(** * uvpad: texture dilation by neighbour averaging and by jump flooding

    A shallow embedding of [main.go] (the two-algorithm revision:
    [process_gimp_alg], [process_paint_net_alg], [jumpFlood],
    [processJumpFlood]) together with the properties of the padding
    engines that the specification states.

    Conventions of the embedding.
    - Go [int], [uint32] and [float64] values are integers here.  Every
      quantity stays far below the width of its Go type for rasters that
      fit in memory (channel sums are at most 4 * 65535, squared distances
      at most width^2 + height^2), so no wrap-around or rounding occurs;
      [uint8(...)] conversions, which do truncate, are written out.
      Divisions have non-negative operands, for which Go's truncated
      division is [Z.div].  The number of workers, [runtime.NumCPU()], is
      a parameter [numCpu].
    - [image.Image] is an interface; the algorithms only use [Bounds()]
      and [At(x, y).RGBA()].  The decoded image has its origin at (0, 0),
      as [png.Decode] produces it.
    - A slice is a list; a read or write through [zlookup] / [zstore] is
      bounds checked like a Go index expression and a failed check (a
      run-time panic) is [None].  [zget] / [zset] are used only where the
      index is below the length by construction: the bytes of an
      [image.RGBA] at a pixel inside its bounds, and the entries of the
      [width * height] grids and of the mask at [y * width + x] for a
      pixel of the raster.
    - Goroutines of one jump-flood pass are run one after another in
      worker order: they read only the two copies taken before the pass
      and each writes only the cells of its own rows, so the order does
      not matter ([jf_schedule_irrelevant]). *)

From Stdlib Require Import ZArith Lia List Bool Ascii.
From stdpp Require Import base tactics option numbers list strings.
(** * Invoice pricing engine ([src/invoice_service.py])

    A shallow embedding of [InvoiceService] and of the two value classes
    [LineItem] and [Invoice], followed by the properties of the pricing
    pipeline (validation, subtotal, shipping, discounts, tax, assembly).

    Conventions of the embedding.
    - Money.  The specification speaks of decimals and leaves rounding
      open; amounts are exact rationals ([Q]) and every decimal literal of
      the source ([0.03], [5.0], ...) denotes its exact value.  Binary
      rounding, infinities and NaN of Python's [float] are not part of the
      model.  Python's [int] is [Z]; an [int] operand of a mixed operation
      is injected with [inject_Z].
    - Strings are sequences of code points below 256 ([string]).
    - The dictionary [self._coupon_rate] is a [gmap string Q].
    - [raise ValueError(msg)] is the constructor [ValueError] of [outcome];
      reading an attribute of [None] is [AttributeError].
    - A list that the source mutates ([problems], [warnings]) is threaded
      explicitly: a function that appends takes the list and returns it.
    - The module [Stateful] embeds the same methods a second time, as calls
      on a heap in which the service, the invoices and the lists are objects
      passed by reference; the two embeddings are proved to agree. *)

From Stdlib Require Import QArith Lqa ZArith Ascii String List Bool Lia.
From stdpp Require Import gmap strings list fin_maps.

Import ListNotations.
Local Open Scope string_scope.
Local Open Scope list_scope.
Local Open Scope Q_scope.

(** ** Value classes *)

Record LineItem := mkLineItem {
  sku : string;
  category : string;
  unit_price : Q;
  qty : Z;
  fragile : bool
}.

Record Invoice := mkInvoice {
  invoice_id : string;
  customer_id : string;
  country : string;
  membership : string;
  coupon : option string;
  items : list LineItem
}.

(** The service object: its only attribute is the coupon table. *)
Record InvoiceService := mkService {
  _coupon_rate : gmap string Q
}.
(** Depth-first, a spec before its children. *)
Fixpoint _iter_prim_specs (prim_spec : ArcSpec) : list ArcSpec :=
  match prim_spec with
  | ASpec _ _ _ cs => prim_spec :: flat_map _iter_prim_specs cs
  end.

(** One field of a list-op: the items after the loop and [changed_field]. *)
Definition remap_items (strip_prefix : string) (nest_target : option string)
    (mtl_names : list string) (replacement_prefix : option string) (items : list string)
  : list string * bool :=
  match reauthor strip_prefix nest_target mtl_names replacement_prefix items with
  | Some remapped_items => (remapped_items, true)
  | None => (items, false)
  end.

(** Returns the list-op with [changed_any]. *)
Definition _remap_path_list_op (strip_prefix : string) (nest_target : option string)
    (mtl_names : list string) (replacement_prefix : option string) (op : PathListOp)
  : PathListOp * bool :=
  let remap := remap_items strip_prefix nest_target mtl_names replacement_prefix in
  let '(e, c1) := remap (explicitItems op) in
  let '(a, c2) := remap (addedItems op) in
  let '(p, c3) := remap (prependedItems op) in
  let '(q, c4) := remap (appendedItems op) in
  let '(d, c5) := remap (deletedItems op) in
  ({| explicitItems := e; addedItems := a; prependedItems := p; appendedItems := q;
      deletedItems := d |},
   c1 || c2 || c3 || c4 || c5).

(** [changed_spec] for one prim spec. *)
Definition changes_spec (strip_prefix : string) (nest_target : option string)
    (mtl_names : list string) (replacement_prefix : option string) (s : ArcSpec) : bool :=
  snd (_remap_path_list_op strip_prefix nest_target mtl_names replacement_prefix
         (arc_inherits s))
  || snd (_remap_path_list_op strip_prefix nest_target mtl_names replacement_prefix
            (arc_specializes s)).
Lemma task_finish_healthy j s :
  healthy (job_task j) -> always_returns call (job_func j) ->
  is_ok (fst (task_finish call j s)) = true.
Proof.
  unfold task_finish. intros Hh Hr.
  destruct (job_task j) as [[|n] error|v| |r]; simpl in *; try done; try lia.
  - destruct (invoke_returns (job_index j) 0 _ s Hr) as (v & s1 & ->). done.
  - destruct (invoke_returns (job_index j) (job_pos j) _ s Hr) as (v & s1 & ->).
    done.
Qed.

Lemma task_step_healthy j s :
  healthy (job_task j) -> always_returns call (job_func j) ->
  healthy (fst (task_step call j s)).
Proof.
  unfold task_step. intros Hh Hr.
  destruct (job_task j) as [[|n] error|v| |r]; simpl in *; try done; try lia.
  - destruct (invoke_returns (job_index j) 0 _ s Hr) as (v & s1 & ->). done.
  - destruct (invoke_returns (job_index j) (job_pos j) _ s Hr) as (v & s1 & ->).
    done.
Qed.

Lemma pool_drain_healthy jobs s :
  Forall (fun j => healthy (job_task j) /\ always_returns call (job_func j)) jobs ->
  Forall (fun th => th_ok th = true) (fst (pool_drain call jobs s)).
Proof.
  revert s. induction jobs as [|j jobs IH]; simpl; intros s Hp; [done|].
  apply Forall_cons in Hp as [[Hh Hr] Hp].
  pose proof (task_finish_healthy j s Hh Hr) as Hok.
  destruct (task_finish call j s) as [r s1].
  specialize (IH s1 Hp).
  destruct (pool_drain call jobs s1) as [ths s2]. simpl in *.
  by constructor.
Qed.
__________________________________________________
* [TASK PROMPT] Look through the material above for "order" and copy the lines that have it.

* [REPLY]
      worker order: they read only the two copies taken before the pass
      and each writes only the cells of its own rows, so the order does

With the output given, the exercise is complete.